Application of physiologically based pharmacokinetic modeling in setting acute exposure guideline levels for methylene chloride.

Abstract

Acute exposure guideline levels (AEGLs) are derived to protect the human population from adverse health effects in case of single exposure due to an accidental release of chemicals into the atmosphere. AEGLs are set at three different levels of increasing toxicity for exposure durations ranging from 10 min to 8 h. In the AEGL setting for methylene chloride, specific additional topics had to be addressed. This included a change of relevant toxicity endpoint within the 10-min to 8-h exposure time range from central nervous system depression caused by the parent compound to formation of carboxyhemoglobin (COHb) via biotransformation to carbon monoxide. Additionally, the biotransformation of methylene chloride includes both a saturable step as well as genetic polymorphism of the glutathione transferase involved.

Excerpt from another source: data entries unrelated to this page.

(* ===== verification/ResourceFacts.v ===== *)
(** * Resource manager: invariant and its preservation

    The manager's state is extended with the requests that hold each resource:
    granted, and not yet released through their reference.  The invariant
    relates holders, queues and requests; every call of the manager preserves
    it. *)
From Stdlib Require Import ZArith Lia.
From stdpp Require Import base gmap list strings relations.
From S2P Require Import Prelude ResourceManager.

Section Facts.
  Context {F Obj W E : Type} `{!Factory F Obj W E}.
  Implicit Types (rqs : gmap nat (Request (Obj := Obj))) (s : state (F := F) (Obj := Obj) (W := W)).

Abbreviation Req := (Request (Obj := Obj)).
Abbreviation State := (state (F := F) (Obj := Obj) (W := W)).
Abbreviation Rel := (releasing (Obj := Obj) (W := W)).

(** ** The life of a request *)

Definition canceled_rq (ns name lt : text) : Req := mkRequest ns name lt false true true [None].
Definition granted_rq (ns name lt : text) : Req := mkRequest ns name lt false false true [].
Definition served_rq (ns name lt : text) (o : option Obj) : Req :=
  mkRequest ns name lt false false true [Some (mkRef ns name o)].

Definition lock_type_ok (lt : text) : Prop := lt = SHARED ∨ lt = EXCLUSIVE.

(** A request in the queue of a resource: still waiting, or canceled. *)
Definition queued rqs (ns name : text) (rid : nat) : Prop :=
  ∃ lt, lock_type_ok lt ∧
    (rqs !! rid = Some (Request_init ns name lt) ∨ rqs !! rid = Some (canceled_rq ns name lt)).

Definition canceled_at rqs (ns name : text) (rid : nat) : Prop :=
  ∃ lt, lock_type_ok lt ∧ rqs !! rid = Some (canceled_rq ns name lt).

Lemma cancel_waiting ns name lt :
  cancel (E := E) (Request_init (Obj := Obj) ns name lt) = Ok (canceled_rq ns name lt).
Proof. done. Qed.

Lemma grant_waiting ns name lt :
  grant (E := E) (Request_init (Obj := Obj) ns name lt) = Ok (granted_rq ns name lt).
Proof. done. Qed.

Lemma request_of_Some rqs rid (rq : Req) : rqs !! rid = Some rq → request_of rqs rid = rq.
Proof. intros H. unfold request_of. by rewrite H. Qed.

Lemma queued_weaken rqs rqs' ns name q :
  (∀ rid, rid ∈ q → rqs' !! rid = rqs !! rid) → Forall (queued rqs ns name) q → Forall (queued rqs' ns name) q.
Proof.
  intros Heq Hq. apply Forall_forall. intros rid Hin. rewrite Forall_forall in Hq.
  destruct (Hq rid Hin) as (lt & Hlt & H). exists lt. by rewrite Heq.
Qed.

(** ** The loops of a release *)

Lemma switch_fields (f : F) name (r : ResourceInfo (Obj := Obj)) lt w w' r' res :
  _switchLockType (E := E) f name r lt w = (w', (r', res)) →
  queue r' = queue r ∧ activeUsers r' = activeUsers r ∧ currentLock r' = lt.
Proof.
  unfold _switchLockType, recreate. simpl. intros H.
  repeat case_match; simplify_eq/=; done.
Qed.

(** What the first loop does with the queue [q]: it cancels or drops canceled
    requests and grants at most one. *)
Definition first_result (ns name : text) (q : list nat) (l l' : Rel) (r : option unit) : Prop :=
  (∀ rid, rid ∉ q → rl_requests l' !! rid = rl_requests l !! rid) ∧
  match r with
  | None => Forall (canceled_at (rl_requests l') ns name) q ∧ rl_deferred l' = rl_deferred l
  | Some _ => ∃ pre rid q' lt o,
      q = pre ++ rid :: q' ∧ queue (rl_resource l') = q' ∧
      Forall (canceled_at (rl_requests l') ns name) pre ∧
      lock_type_ok lt ∧ rl_requests l !! rid = Some (Request_init ns name lt) ∧
      rl_requests l' !! rid = Some (granted_rq ns name lt) ∧
      (∀ x, x ∈ q' → rl_requests l' !! x = rl_requests l !! x) ∧
      currentLock (rl_resource l') = lt ∧
      activeUsers (rl_resource l') = activeUsers (rl_resource l) + 1 ∧
      rl_deferred l' = rl_deferred l ++ [(rid, o)]
  end.
Lemma grant_shared_order raced ns name q (l : releasing (Obj := Obj) (W := W)) :
  NoDup q → Forall (queued (rl_requests l) ns name) q →
  (rl_deferred (grant_shared (E := E) raced q l)).*1 =
    (rl_deferred l).*1 ++ filter (.∉ raced) (shared_prefix (rl_requests l) (waiting_of (rl_requests l) q)).
Proof.
  revert l. induction q as [|x q IH]; intros l Hnd Hq; simpl; [by rewrite app_nil_r|].
  apply NoDup_cons in Hnd as [Hni Hnd]. apply Forall_cons in Hq as [(lt & Hlt & Hx) Hq].
  assert (∀ l1 : releasing (Obj := Obj) (W := W), (∀ y, y ≠ x → rl_requests l1 !! y = rl_requests l !! y) →
    (rl_deferred (grant_shared (E := E) raced q l1)).*1 =
      (rl_deferred l1).*1 ++ filter (.∉ raced) (shared_prefix (rl_requests l) (waiting_of (rl_requests l) q))) as Hrest.
  { intros l1 Hsame. assert (∀ y, y ∈ q → rl_requests l1 !! y = rl_requests l !! y) as Hsame'.
    { intros y Hy. apply Hsame. by intros ->. }
    rewrite IH; [|done|by eapply queued_weaken].
    by rewrite (proj2 (waiting_of_ext _ _ _ Hsame')). }
  unfold waiting_of in *. rewrite filter_cons.
  destruct Hx as [Hx|Hx]; rewrite (request_of_Some _ _ _ Hx); simpl.
  2:{ by rewrite Hrest. }
  rewrite (request_of_Some _ _ _ Hx). simpl.
  case_bool_decide as Hex; [by rewrite app_nil_r|].
  rewrite filter_cons. case_bool_decide as Hrace.
  - unfold client_cancel. rewrite Hx. simpl. unfold request_of at 1. rewrite lookup_insert_eq. simpl.
    rewrite decide_False by (intros H; by apply H). rewrite Hrest; [done|]. simpl. intros y Hy.
    by rewrite lookup_insert_ne.
  - rewrite (request_of_Some _ _ _ Hx). simpl. rewrite decide_True by done.
    rewrite Hrest by (simpl; intros y Hy; by rewrite lookup_insert_ne). simpl.
    by rewrite fmap_app, <- app_assoc.
Qed.

(** C10: the order of the grants.  When the last user of a resource releases it,
    the requests of its queue that are not canceled are taken in the order in
    which they were made.  Some of the oldest may be refused, because switching the
    object of the resource to their lock type raises: exactly those are canceled,
    their callback called once with nothing.  Of the rest exactly the admitted
    ones are granted, in that order; when nothing is left the resource is dropped.
    Nothing is refused when the factory makes no object. *)
Theorem release_order (w : W) (c : Config) (raced : list nat) (ns name : text)
    (r : ResourceInfo (Obj := Obj)) :
  reached w c → resource_at (mgr c) ns name = Some r → activeUsers r = 1 →
  ∃ n refused rest r1 w1, _namespaces (mgr c) !! ns = Some n ∧
    waiting_of (requests (mgr c)) (queue r) = refused ++ rest ∧
    refused_by (factory n) name (requests (mgr c)) (idle r) (world (mgr c)) refused r1 w1 ∧
    (realObj r = None → refused = []) ∧
    let '(s', res) := releaseResource (E := E) raced ns name (mgr c) in
    res = Ok (admitted (requests (mgr c)) raced rest) ∧
    (rest = [] ↔ resource_at s' ns name = None) ∧
    (∀ x, x ∈ refused → canceled_at (requests s') ns name x) ∧
    (∀ x rest', rest = x :: rest' → ∃ w2 r2,
       _switchLockType (E := E) (factory n) name r1 (_lockType (request_of (requests (mgr c)) x)) w1 = (w2, (r2, Ok ()))).
Proof.
  intros Hi%reachable_inv Hat Hu. pose proof (ko_resource _ _ _ _ _ (Hi ns name)) as Hro.
  rewrite Hat in Hro. unfold resource_at in Hat.
  unfold releaseResource. destruct (_namespaces (mgr c) !! ns) as [n|]; [|done]. rewrite Hat. simpl.
  rewrite Hu. simpl. set (l := mkReleasing _ _ _ _).
  destruct (grant_first_order (factory n) ns name (queue r) l) as
    (l1 & res & refused & rest & r1 & w1 & Hgf & Hw & Href & Hcan & Hres); [by apply Hro|apply Hro|].
  exists n, refused, rest, r1, w1. rewrite Hgf. split_and!; [done|done|exact Href| |].
  { intros Ho. inversion Href as [|? ? x e r2 w2 xs ? ? Hsw]; [done|]. subst. unfold _switchLockType in Hsw. simpl in Hsw.
    rewrite Ho in Hsw. done. }
  simpl in Hres. destruct rest as [|x rest].
  { rewrite Hres. split_and!; [done| |exact Hcan|done]. split; [|done]. intros _. unfold resource_at. simpl.
    rewrite lookup_insert_eq. simpl. by rewrite lookup_delete_eq. }
  destruct Hres as (-> & Hd & Hrest & (pre & Hpre & Hsub & Hx) & Hsw & Hsame). simpl in *.
  pose proof (switch_fields _ _ _ _ _ _ _ _ Hsw) as (_ & _ & Hc). simpl in Hc. rewrite <- Hc.
  assert (∀ l', resource_at (finish_release ns name n l' (mgr c)) ns name = Some (rl_resource l')) as Hsome.
  { intros l'. unfold resource_at, finish_release. simpl.
    rewrite lookup_insert_eq. simpl. by rewrite lookup_insert_eq. }
  pose proof (ro_queue_nodup _ _ _ _ _ Hro) as Hndq. pose proof (ro_queue _ _ _ _ _ Hro) as Hq.
  assert (∀ y, y ∈ refused → y ∉ x :: rest) as Hxr.
  { assert (NoDup (refused ++ x :: rest)) as Hnd by (rewrite <- Hw; by apply NoDup_filter).
    apply NoDup_app in Hnd as (_ & Hnd & _). exact Hnd. }
  rewrite Hpre in Hndq, Hq. apply NoDup_app in Hndq as (_ & Hdisj & Hndq). apply Forall_app in Hq as [_ Hq].
  assert (∀ y, y ∈ queue (rl_resource l1) → rl_requests l1 !! y = requests (mgr c) !! y) as Hsame'.
  { intros y Hy. apply Hsame; [intros Hy'; apply (Hdisj y); [by apply Hsub|done]|intros ->; by apply (Hdisj x)]. }
  assert (∀ y rest', x :: rest = y :: rest' → ∃ w2 r2, _switchLockType (E := E) (factory n) name r1
      (_lockType (request_of (requests (mgr c)) y)) w1 = (w2, (r2, Ok ()))) as Hnext
    by (intros y rest' [= <- _]; by eexists _, _).
  case_bool_decide as Hex.
  - rewrite Hsome, Hd. split_and!; [done|by split| |done]. intros y Hy. destruct (Hcan y Hy) as (lt & Hlt & H).
    exists lt. split; [done|]. unfold finish_release. cbn [requests]. rewrite ?Hd, run_deferred_other; [done|]. specialize (Hxr y Hy). simpl. set_solver.
  - rewrite Hsome. pose proof (grant_shared_order raced ns name (queue (rl_resource l1)) l1 Hndq ltac:(by eapply queued_weaken)) as Hord.
    rewrite Hd, (proj2 (waiting_of_ext _ _ _ Hsame')), Hrest in Hord. simpl in Hord.
    split_and!; [by f_equal|by split| |done]. intros y Hy. destruct (Hcan y Hy) as (lt & Hlt & H).
    exists lt. split; [done|]. simpl. rewrite run_deferred_other.
    + destruct (grant_shared_spec (E := E) raced ns name (queue (rl_resource l1)) l1) as (pre' & q' & gs & Hq' & _ & _ & Hout & _);
        [done|by eapply queued_weaken|]. rewrite Hout; [done|]. intros Hy'. apply (Hdisj y); [by apply Hsub|]. rewrite Hq'. set_solver.
    + rewrite Hord. specialize (Hxr y Hy). pose proof (shared_prefix_sub (requests (mgr c)) rest).
      intros [->|[_ Hy']%list_elem_of_filter]%elem_of_cons; set_solver.
Qed.
End Spec.
(* ===== verification/ResourceWitness.v ===== *)
(** * Resource manager: concrete executions

    A manager whose namespaces use [SimpleResourceFactory], with one shared user
    of a resource and two requests in its queue; and an owner over a table of
    resources. *)
From Stdlib Require Import ZArith Lia.
From stdpp Require Import base gmap gmultiset list strings relations.
From S2P Require Import Prelude ResourceManager ResourceFacts ResourceSpec ResourceOwner.

Definition ns_a : text := str "storage".
Definition img : text := str "image-1".

Abbreviation SConfig := (config (F := unit) (Obj := unit) (W := unit)).

Definition c0 : SConfig :=
  mkConfig (fst (registerNamespace (E := unit) (fun _ => false) ns_a () (mgr (init ())))) ∅.

(** Request 0 holds the resource shared; 1 asked for it exclusively, 2 shared. *)
Definition c3 : SConfig :=
  do_register 2 ns_a img SHARED (do_register 1 ns_a img EXCLUSIVE (do_register 0 ns_a img SHARED c0)).

Lemma c3_reachable : reachable (E := unit) () c3.
Proof.
  unfold reachable, c3.
  eapply rtc_r; [|apply (step_register (E := unit)); vm_compute; reflexivity].
  eapply rtc_r; [|apply (step_register (E := unit)); vm_compute; reflexivity].
  eapply rtc_r; [|apply (step_register (E := unit)); vm_compute; reflexivity].
  apply rtc_once. apply (step_namespace (E := unit) (init ()) (fun _ => false) ns_a ()).
Qed.

Definition r3 : ResourceInfo (Obj := unit) := mkInfo [1%nat; 2%nat] 1 SHARED None.

Lemma c3_resource : resource_at (mgr c3) ns_a img = Some r3.
Proof. vm_compute. reflexivity. Qed.

Lemma resource_exclusion_witness :
  activeUsers r3 = zlen (held_by (held c3) ns_a img) ∧
  ∀ rid, rid ∈ held_by (held c3) ns_a img → ∃ rq, requests (mgr c3) !! rid = Some rq ∧ _lockType rq = SHARED.
Proof.
  pose proof (resource_exclusion (E := unit) () c3 ns_a img c3_reachable) as H.
  rewrite c3_resource in H. destruct H as (H1 & _ & _ & _ & H5 & _). split; [exact H1|].
  intros rid Hin. destruct (H5 rid Hin) as (rq & Hl & _ & _ & _ & Hlt). exists rq. split; [exact Hl|exact Hlt].
Defined.

Lemma request_fate_witness :
  ∃ holder, holder ∈ held_by (held c3) ns_a img ∧ holder ≠ 1%nat.
Proof.
  pose proof (request_fate (E := unit) () c3 1 (Request_init ns_a img EXCLUSIVE) c3_reachable
    ltac:(vm_compute; reflexivity)) as H.
  destruct H as [(_ & _ & _ & H)|[(H & _)|(H & _)]]; [exact H|vm_compute in H; discriminate|vm_compute in H; discriminate].
Defined.

Lemma acquire_outcome_witness :
  let '(s', r) := acquire_cancel (E := unit) 1 (mgr c3) in
  r = Raise RequestTimedOutError ∧
  ∀ c ns name, rtc (step (E := unit)) (mkConfig s' (held c3)) c → 1%nat ∉ held_by (held c) ns name.
Proof.
  pose proof (acquire_outcome (E := unit) () c3 c3 1 (Request_init ns_a img EXCLUSIVE) c3_reachable
    ltac:(vm_compute; reflexivity) (rtc_refl _ _)) as H.
  change (acquire_check 1 (mgr c3)) with
    (None : option (res (error unit) (list (option (ResourceRef unit))))) in H.
  destruct (acquire_cancel 1 (mgr c3)) as [s' r] eqn:E.
  assert (r = Raise RequestTimedOutError) as ->.
  { apply (f_equal snd) in E. vm_compute in E. symmetry. exact E. }
  split; [reflexivity|apply H].
Defined.

Lemma release_order_witness :
  snd (releaseResource (E := unit) [] ns_a img (mgr c3)) = Ok [1%nat].
Proof.
  destruct (release_order (E := unit) () c3 [] ns_a img r3 c3_reachable c3_resource eq_refl)
    as (n & refused & rest & r1 & w1 & _ & Hw & _ & Href & H).
  rewrite (Href eq_refl) in Hw. destruct (releaseResource [] ns_a img (mgr c3)) as [s' r]. destruct H as [-> _].
  cbn [app] in Hw. rewrite <- Hw. vm_compute. reflexivity.
Defined.

(** ** An owner over a table *)

(** The resources held, with multiplicity; the name ["busy"] times out. *)
#[local] Instance table_api : ResourceAPI (gmultiset (text * text)) unit := {
  api_acquire ns name _ _ s :=
    if decide (name = str "busy") then (s, Raise RequestTimedOutError) else ({[+ (ns, name) +]} ⊎ s, Ok ());
  api_release ns name s := (s ∖ {[+ (ns, name) +]}, Ok ());
  resourceAcquired := None;
  resourceReleased := None;
}.

#[local] Instance table_laws : ResourceLaws (gmultiset (text * text)) unit.
Proof.
  refine {| holding s := s |}.
  - intros ns name lt t s s' r. simpl. case_decide; intros [= <- <-]; done.
  - intros ns name s s' r [= <- <-]. done.
  - intros ns name lt s s' r [= <- <-]. done.
  - intros ns name s s' r [= <- <-]. done.
Defined.

Lemma owner_no_leak_witness :
  let '(o, r) := releaseAll (E := unit) (acquire_all
    [mkCall ns_a img SHARED (Some 5000) true; mkCall ns_a (str "busy") SHARED (Some 5000) false]
    (∅ : gmultiset (text * text), [])) in
  match r with
  | Ok _ => o.2 = [] ∧ o.1 = ∅
  | Raise _ => o.1 = keys_of o.2 ⊎ ∅
  end.
Proof.
  exact (owner_no_leak (E := unit) (∅ : gmultiset (text * text))
    [mkCall ns_a img SHARED (Some 5000) true; mkCall ns_a (str "busy") SHARED (Some 5000) false]).
Defined.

Physiologically based pharmacokinetic modeling was considered to be the appropriate tool to address all these topics in an adequate way. Two available PBPK models were combined and extended with additional algorithms for the estimation of the maximum COHb levels. The model was validated and verified with data obtained from volunteer studies. It was concluded that all the mentioned topics could be adequately accounted for by the PBPK model. The AEGL values as calculated with the model were substantiated by experimental data with volunteers and are concluded to be practically applicable.